### Exercise
Return, from the data that follows, each line that holds the word "else".

### Records from a data source
☆ ☆ ☆ ☆ ☆ ☆ ☆

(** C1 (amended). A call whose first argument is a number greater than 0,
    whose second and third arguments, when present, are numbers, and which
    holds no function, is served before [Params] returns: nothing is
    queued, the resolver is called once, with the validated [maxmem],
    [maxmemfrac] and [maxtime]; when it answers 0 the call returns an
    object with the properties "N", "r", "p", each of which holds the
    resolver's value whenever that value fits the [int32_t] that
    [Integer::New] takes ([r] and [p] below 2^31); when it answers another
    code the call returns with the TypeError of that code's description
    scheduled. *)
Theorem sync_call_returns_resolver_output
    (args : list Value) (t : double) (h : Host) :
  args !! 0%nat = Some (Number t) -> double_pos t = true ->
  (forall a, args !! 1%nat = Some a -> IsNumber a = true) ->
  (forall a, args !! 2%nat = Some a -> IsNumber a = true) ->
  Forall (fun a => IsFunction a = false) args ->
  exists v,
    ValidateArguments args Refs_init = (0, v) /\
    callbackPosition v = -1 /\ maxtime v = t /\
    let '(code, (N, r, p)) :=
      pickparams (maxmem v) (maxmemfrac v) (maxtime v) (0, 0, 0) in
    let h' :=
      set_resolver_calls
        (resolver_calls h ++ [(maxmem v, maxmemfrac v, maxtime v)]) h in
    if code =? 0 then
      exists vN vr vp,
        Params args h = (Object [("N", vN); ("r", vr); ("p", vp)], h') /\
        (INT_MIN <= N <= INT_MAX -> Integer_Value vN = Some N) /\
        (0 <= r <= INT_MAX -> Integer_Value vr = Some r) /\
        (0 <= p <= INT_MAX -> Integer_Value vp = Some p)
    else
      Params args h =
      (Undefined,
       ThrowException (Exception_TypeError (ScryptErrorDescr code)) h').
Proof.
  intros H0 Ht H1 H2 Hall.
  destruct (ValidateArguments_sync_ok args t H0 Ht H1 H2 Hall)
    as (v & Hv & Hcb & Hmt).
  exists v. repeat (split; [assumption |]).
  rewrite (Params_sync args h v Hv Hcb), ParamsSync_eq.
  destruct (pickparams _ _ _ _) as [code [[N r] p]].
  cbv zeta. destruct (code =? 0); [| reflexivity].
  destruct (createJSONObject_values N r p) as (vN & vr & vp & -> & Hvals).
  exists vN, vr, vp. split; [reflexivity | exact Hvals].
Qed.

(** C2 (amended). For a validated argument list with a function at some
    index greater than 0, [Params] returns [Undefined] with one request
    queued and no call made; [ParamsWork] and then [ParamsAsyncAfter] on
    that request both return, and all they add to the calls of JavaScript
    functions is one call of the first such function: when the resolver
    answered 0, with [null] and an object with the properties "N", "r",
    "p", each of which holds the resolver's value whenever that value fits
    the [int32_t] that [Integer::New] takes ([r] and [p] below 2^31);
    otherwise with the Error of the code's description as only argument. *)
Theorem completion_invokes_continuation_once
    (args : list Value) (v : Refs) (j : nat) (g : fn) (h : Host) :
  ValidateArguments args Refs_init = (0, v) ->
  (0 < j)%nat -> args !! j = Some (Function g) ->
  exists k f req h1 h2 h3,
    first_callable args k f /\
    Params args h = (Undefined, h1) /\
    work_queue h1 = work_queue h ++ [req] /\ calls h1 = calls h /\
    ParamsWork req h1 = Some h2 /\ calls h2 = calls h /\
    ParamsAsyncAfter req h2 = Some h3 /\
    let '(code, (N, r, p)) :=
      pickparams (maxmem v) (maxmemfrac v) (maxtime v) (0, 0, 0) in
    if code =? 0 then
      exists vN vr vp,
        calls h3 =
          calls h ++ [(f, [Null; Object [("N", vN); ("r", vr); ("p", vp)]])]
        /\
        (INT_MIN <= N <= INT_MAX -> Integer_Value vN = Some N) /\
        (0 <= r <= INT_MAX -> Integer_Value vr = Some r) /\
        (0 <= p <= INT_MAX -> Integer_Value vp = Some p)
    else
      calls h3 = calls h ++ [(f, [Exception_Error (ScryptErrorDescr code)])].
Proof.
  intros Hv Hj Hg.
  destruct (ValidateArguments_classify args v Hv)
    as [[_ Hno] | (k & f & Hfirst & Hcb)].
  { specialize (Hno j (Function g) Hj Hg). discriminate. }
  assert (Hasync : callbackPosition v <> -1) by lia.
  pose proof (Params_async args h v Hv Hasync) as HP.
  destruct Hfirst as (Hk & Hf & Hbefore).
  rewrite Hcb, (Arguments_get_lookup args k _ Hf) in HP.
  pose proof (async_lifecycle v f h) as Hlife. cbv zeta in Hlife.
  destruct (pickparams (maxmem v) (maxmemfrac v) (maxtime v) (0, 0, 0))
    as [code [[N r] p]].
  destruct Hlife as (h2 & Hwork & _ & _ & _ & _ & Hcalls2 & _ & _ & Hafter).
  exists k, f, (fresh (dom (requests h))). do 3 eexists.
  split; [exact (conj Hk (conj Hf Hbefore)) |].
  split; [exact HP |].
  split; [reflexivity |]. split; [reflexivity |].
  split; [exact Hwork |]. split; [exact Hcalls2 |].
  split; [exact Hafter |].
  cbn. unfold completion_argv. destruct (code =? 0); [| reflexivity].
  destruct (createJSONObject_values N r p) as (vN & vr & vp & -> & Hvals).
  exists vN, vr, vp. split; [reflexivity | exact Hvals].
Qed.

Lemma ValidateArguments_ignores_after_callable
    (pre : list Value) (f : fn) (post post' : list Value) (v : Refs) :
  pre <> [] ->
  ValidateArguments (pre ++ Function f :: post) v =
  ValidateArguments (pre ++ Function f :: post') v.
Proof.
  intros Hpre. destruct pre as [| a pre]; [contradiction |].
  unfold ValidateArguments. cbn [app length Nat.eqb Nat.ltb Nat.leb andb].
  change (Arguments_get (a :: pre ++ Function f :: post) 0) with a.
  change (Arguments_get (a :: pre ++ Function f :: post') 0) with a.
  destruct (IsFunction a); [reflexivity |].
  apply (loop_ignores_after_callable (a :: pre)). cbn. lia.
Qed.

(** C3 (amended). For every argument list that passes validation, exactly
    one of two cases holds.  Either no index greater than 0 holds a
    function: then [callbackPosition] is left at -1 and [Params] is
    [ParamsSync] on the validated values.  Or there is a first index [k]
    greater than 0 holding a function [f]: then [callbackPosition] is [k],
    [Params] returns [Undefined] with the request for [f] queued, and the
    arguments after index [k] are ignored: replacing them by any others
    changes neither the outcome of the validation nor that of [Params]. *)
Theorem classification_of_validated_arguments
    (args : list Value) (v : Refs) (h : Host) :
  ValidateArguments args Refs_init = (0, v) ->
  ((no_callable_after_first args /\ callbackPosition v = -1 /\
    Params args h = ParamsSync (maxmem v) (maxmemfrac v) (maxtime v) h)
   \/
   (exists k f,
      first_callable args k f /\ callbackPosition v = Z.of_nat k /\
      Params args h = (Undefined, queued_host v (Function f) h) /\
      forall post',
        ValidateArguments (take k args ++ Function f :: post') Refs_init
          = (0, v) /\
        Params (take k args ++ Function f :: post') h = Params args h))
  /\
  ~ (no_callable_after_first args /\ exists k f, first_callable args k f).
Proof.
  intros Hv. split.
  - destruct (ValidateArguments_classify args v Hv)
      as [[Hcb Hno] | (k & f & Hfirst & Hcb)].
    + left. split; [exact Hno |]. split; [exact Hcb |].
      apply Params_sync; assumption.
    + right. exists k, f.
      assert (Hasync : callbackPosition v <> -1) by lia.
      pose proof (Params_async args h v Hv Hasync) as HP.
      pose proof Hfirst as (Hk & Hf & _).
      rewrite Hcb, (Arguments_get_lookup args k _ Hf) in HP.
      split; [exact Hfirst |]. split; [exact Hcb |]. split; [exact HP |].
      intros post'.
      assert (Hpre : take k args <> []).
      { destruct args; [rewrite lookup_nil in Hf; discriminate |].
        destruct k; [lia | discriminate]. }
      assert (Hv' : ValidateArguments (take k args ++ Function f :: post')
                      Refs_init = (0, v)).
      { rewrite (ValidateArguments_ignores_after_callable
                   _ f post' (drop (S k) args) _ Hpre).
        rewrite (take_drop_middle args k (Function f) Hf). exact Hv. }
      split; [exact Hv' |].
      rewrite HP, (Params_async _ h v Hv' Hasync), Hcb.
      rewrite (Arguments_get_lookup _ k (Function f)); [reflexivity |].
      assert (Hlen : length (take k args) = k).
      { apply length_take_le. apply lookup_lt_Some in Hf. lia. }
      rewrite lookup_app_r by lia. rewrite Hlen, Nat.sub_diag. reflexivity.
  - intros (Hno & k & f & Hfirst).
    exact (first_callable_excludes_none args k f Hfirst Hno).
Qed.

☆ ☆ ☆ ☆ ☆ ☆ ☆

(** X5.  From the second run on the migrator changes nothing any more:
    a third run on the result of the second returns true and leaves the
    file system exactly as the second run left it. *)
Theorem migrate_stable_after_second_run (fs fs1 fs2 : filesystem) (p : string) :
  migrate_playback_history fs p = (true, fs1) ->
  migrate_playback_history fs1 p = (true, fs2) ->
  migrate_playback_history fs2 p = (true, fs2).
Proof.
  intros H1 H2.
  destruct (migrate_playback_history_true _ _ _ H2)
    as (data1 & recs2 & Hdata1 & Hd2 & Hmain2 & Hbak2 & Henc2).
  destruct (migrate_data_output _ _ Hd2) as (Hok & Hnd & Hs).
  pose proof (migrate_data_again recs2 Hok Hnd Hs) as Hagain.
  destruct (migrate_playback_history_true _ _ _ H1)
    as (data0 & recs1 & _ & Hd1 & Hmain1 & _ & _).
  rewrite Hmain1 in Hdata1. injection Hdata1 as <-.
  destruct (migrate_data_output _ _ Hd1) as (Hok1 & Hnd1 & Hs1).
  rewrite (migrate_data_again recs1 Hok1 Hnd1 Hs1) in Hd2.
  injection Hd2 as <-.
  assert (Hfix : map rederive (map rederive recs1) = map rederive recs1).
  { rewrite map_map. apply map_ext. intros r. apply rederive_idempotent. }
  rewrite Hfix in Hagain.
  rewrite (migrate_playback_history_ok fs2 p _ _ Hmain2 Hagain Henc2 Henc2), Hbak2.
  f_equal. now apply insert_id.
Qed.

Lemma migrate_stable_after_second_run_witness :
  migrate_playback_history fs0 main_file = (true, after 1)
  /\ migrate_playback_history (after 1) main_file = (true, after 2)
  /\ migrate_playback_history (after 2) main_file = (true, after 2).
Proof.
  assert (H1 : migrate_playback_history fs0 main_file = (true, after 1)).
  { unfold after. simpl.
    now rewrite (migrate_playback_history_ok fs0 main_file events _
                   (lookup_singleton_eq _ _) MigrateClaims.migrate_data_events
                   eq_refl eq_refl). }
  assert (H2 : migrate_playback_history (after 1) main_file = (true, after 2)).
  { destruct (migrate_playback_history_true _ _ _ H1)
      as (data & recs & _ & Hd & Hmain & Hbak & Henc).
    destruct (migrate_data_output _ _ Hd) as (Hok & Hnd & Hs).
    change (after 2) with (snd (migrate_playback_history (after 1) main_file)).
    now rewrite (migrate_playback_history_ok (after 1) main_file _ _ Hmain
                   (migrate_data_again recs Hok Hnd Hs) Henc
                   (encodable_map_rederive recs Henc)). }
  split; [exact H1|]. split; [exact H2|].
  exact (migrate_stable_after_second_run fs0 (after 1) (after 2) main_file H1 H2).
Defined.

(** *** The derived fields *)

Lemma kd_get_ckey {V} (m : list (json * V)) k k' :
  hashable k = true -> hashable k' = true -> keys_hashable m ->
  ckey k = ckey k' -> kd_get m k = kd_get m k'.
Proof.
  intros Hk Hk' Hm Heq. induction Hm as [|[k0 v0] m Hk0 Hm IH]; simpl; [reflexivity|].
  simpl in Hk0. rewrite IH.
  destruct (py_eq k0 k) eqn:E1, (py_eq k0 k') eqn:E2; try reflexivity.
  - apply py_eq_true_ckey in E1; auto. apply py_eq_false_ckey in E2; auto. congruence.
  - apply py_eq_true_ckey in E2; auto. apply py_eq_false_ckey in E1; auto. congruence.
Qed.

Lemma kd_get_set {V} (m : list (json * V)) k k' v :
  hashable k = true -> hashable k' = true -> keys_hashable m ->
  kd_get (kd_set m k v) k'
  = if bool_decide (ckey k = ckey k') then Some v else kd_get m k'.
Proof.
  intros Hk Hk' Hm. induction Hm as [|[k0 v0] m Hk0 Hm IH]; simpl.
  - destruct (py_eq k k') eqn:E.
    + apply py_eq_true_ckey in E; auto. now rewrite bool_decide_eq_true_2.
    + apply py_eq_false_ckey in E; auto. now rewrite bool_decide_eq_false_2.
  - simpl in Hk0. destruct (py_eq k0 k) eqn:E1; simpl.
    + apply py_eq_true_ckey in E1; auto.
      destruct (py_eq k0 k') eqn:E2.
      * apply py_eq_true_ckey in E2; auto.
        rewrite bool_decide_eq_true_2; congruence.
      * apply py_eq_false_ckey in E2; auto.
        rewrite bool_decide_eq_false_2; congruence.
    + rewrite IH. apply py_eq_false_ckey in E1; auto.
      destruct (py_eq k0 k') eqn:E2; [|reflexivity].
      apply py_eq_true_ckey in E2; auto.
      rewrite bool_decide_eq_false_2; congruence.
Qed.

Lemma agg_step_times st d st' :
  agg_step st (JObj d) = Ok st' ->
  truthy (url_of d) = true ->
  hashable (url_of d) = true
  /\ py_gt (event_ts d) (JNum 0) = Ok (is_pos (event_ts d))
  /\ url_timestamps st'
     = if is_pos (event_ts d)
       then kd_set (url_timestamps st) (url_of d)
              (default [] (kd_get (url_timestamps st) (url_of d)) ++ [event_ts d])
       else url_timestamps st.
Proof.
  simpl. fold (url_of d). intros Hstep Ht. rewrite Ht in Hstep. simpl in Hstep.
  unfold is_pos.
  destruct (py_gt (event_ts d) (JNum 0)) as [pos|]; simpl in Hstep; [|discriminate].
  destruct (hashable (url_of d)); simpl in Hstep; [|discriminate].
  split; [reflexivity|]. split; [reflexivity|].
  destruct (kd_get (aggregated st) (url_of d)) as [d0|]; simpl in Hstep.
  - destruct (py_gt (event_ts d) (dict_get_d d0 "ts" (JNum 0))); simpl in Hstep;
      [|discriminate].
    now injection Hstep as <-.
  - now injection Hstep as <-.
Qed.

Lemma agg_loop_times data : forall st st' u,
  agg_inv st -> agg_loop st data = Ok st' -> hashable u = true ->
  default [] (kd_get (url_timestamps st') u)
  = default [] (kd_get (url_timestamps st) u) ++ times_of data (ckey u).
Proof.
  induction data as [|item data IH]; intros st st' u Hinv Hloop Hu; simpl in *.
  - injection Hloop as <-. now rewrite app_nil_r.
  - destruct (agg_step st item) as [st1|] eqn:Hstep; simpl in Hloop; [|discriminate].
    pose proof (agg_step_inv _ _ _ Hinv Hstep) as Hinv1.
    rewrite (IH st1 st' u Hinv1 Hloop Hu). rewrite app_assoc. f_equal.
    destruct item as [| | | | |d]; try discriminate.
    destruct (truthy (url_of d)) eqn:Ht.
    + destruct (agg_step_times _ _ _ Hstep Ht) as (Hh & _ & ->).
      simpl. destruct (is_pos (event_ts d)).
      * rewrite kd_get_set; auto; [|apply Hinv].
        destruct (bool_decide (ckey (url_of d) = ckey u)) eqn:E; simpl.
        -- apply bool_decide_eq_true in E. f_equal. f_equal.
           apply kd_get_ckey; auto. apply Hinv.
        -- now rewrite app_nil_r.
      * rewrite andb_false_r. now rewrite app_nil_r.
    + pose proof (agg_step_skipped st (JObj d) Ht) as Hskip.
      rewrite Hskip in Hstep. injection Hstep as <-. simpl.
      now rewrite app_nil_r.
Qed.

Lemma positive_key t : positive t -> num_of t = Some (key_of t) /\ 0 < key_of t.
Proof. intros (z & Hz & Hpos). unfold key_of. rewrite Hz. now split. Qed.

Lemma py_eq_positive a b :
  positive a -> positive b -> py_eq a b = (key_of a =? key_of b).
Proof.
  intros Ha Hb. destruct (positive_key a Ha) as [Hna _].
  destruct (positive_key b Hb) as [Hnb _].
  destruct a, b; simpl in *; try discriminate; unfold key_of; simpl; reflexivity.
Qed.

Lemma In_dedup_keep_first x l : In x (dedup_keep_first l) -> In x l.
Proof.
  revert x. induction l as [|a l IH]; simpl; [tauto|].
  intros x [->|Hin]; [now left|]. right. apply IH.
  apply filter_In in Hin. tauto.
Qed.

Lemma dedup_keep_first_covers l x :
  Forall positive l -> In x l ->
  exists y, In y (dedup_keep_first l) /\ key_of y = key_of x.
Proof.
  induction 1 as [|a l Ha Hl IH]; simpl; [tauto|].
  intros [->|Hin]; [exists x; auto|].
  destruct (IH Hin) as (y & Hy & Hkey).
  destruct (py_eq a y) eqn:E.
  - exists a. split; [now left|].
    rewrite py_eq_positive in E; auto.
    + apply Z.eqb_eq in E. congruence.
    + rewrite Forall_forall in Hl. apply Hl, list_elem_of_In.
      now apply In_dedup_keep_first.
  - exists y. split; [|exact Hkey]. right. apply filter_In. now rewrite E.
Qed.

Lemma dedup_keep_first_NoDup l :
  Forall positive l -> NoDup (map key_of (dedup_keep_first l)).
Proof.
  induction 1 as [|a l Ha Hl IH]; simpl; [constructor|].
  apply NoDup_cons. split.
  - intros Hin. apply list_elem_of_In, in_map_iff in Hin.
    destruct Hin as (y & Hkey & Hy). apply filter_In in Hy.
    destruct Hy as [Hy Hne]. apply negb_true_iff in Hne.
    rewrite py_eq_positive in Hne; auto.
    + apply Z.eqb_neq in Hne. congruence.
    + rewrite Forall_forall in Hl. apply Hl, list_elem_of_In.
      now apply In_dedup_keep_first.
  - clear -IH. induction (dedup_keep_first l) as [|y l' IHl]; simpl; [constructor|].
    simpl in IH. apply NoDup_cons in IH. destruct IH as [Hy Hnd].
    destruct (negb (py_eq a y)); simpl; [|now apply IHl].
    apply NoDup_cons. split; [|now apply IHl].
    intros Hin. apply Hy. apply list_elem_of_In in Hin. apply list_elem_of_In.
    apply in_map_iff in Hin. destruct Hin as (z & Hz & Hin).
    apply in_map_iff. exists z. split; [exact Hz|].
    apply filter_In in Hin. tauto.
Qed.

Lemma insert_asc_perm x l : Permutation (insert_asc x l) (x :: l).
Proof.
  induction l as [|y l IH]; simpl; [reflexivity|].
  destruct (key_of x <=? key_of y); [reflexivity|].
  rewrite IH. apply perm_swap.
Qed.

☆ ☆ ☆ ☆ ☆ ☆ ☆

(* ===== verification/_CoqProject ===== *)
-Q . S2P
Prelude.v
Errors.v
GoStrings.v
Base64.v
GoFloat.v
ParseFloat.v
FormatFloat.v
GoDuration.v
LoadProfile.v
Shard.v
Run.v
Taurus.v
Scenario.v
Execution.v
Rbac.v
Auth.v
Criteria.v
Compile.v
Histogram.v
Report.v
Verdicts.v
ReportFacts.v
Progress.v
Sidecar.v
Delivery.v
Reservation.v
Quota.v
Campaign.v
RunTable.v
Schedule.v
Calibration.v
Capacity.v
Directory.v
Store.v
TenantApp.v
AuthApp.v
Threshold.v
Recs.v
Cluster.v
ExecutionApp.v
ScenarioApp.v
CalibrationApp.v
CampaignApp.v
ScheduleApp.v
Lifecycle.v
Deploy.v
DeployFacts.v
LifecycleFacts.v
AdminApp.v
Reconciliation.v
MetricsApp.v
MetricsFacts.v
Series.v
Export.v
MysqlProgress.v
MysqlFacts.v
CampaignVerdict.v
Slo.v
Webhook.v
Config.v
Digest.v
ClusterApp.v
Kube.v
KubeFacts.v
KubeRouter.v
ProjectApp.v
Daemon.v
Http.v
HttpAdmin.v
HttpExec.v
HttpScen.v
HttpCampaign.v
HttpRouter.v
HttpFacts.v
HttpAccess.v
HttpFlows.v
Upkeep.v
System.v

☆ ☆ ☆ ☆ ☆ ☆ ☆

### Written answer
    else
    else
  = if bool_decide (ckey k = ckey k') then Some v else kd_get m k'.
       else url_timestamps st.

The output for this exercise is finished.